Kern
by Derek Beaulieu
Les Figues Press, 2014
I must admit: the first time I flipped through Kern and looked at the various swirling typographic entities, two thoughts jumped into my head; how similar the pages looked to work by Australian book artist Lyn Ashby, and the other was jealousy at how much vintage dry-transfer lettering (Letraset) Canadian poet Beaulieu obviously has access to. It’s hard to come by here in Australia, and what we can still get comes only in very restrained font styles.

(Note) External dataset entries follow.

(** * aws_sqs_consumer: the consumer control loop

    A shallow embedding of [src/aws_sqs_consumer/consumer.py].

    The class [Consumer] polls an SQS queue, hands what it receives to
    overridable handler methods, deletes what was handled, and routes
    failures to overridable exception callbacks.  Its code is a thin layer
    of control flow around calls that leave the class: the SQS client,
    the handler methods, [time.sleep], [threading.Thread].

    - Python exceptions are values of [Exc]; a computation either returns,
      raises, or does not come back ([Res]).
    - The methods live in a state-and-exception monad [M] over [State]:
      the two mutable attributes of the object ([_running],
      [_sqs_thread]), the thread table, the outside world, the list
      object the batch path shares with its handler, and a log of every
      call the class makes across its boundary ([trace]).
    - Nothing is assumed of the calls that leave the class: the client,
      the handlers, [boto3.client] and [time.sleep] are parameters, and
      each of them may return, raise or not come back.
    - The [while self._running] loop of [start] takes a fuel argument
      counting iterations.
    - A worker thread runs that same loop one turn at a time
      ([worker_step]); turns of different threads interleave. *)

From Stdlib Require Import ZArith QArith Lia String List.
From stdpp Require Import base gmap strings list.

Open Scope string_scope.
Open Scope Z_scope.
Open Scope list_scope.

(** ** Exceptions *)

(** The exception classes the module raises or meets.  [except Exception]
    catches the classes deriving from [Exception]; [KeyboardInterrupt],
    [SystemExit] and other direct subclasses of [BaseException] pass
    through it. *)
Inductive ExcClass : Type :=
| Exception
| ValueError
| AttributeError
| RuntimeError
| IndexError
| OverflowError
| SQSException
| UserException (name : string)
| KeyboardInterrupt
| SystemExit
| UserBaseException (name : string).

Both of my thoughts are valid, since the author’s note to Kern positions this ongoing body of work as being typical of Lettrism (without actually naming the field), a graphic practice that emphasises the ‘glyphic nature of the visual sign’ and ‘proliferates meaning through its visual properties’ 1: ‘viewers need not read, they only need momentarily stare and receive’ 2. I received comparative thoughts and emotional flare. Other viewers, of course, will have differing receptions. I say ‘viewers’ because these are letterforms that dissuade reading. This is confusing: such visual typographic play is common amongst graphic designers, but this is poetry. Isn’t it meant to be read?

from Kern, p 17
The overlap between experimental poetry publishing and artist books is fascinating, and still quite un-probed. If Kern were an artist’s book, I could talk about the sequence of images, how its march from small entities floating in white through to the overwhelming and crackling obliteration of the page space is a pessimistic foreshadowing of apocalypse. As a poetry volume, I can still say that – it’s hard not to think of societal breakdown when the object on the page is taking full advantage of its material origins by falling apart during the process of its very creation (cracking and failing to adhere, which is what Letraset does when it is rubbed too hard or not hard enough) – but there are ruptures in the sequence that undermine a clean visual reading. A book artist would allow the final images to move past the white borders of the page – bleeding out of the book – and would move back the vertical works on pages 82-85 so that they did not break the flow of disintegration. So, maybe not a straight line to dystopia.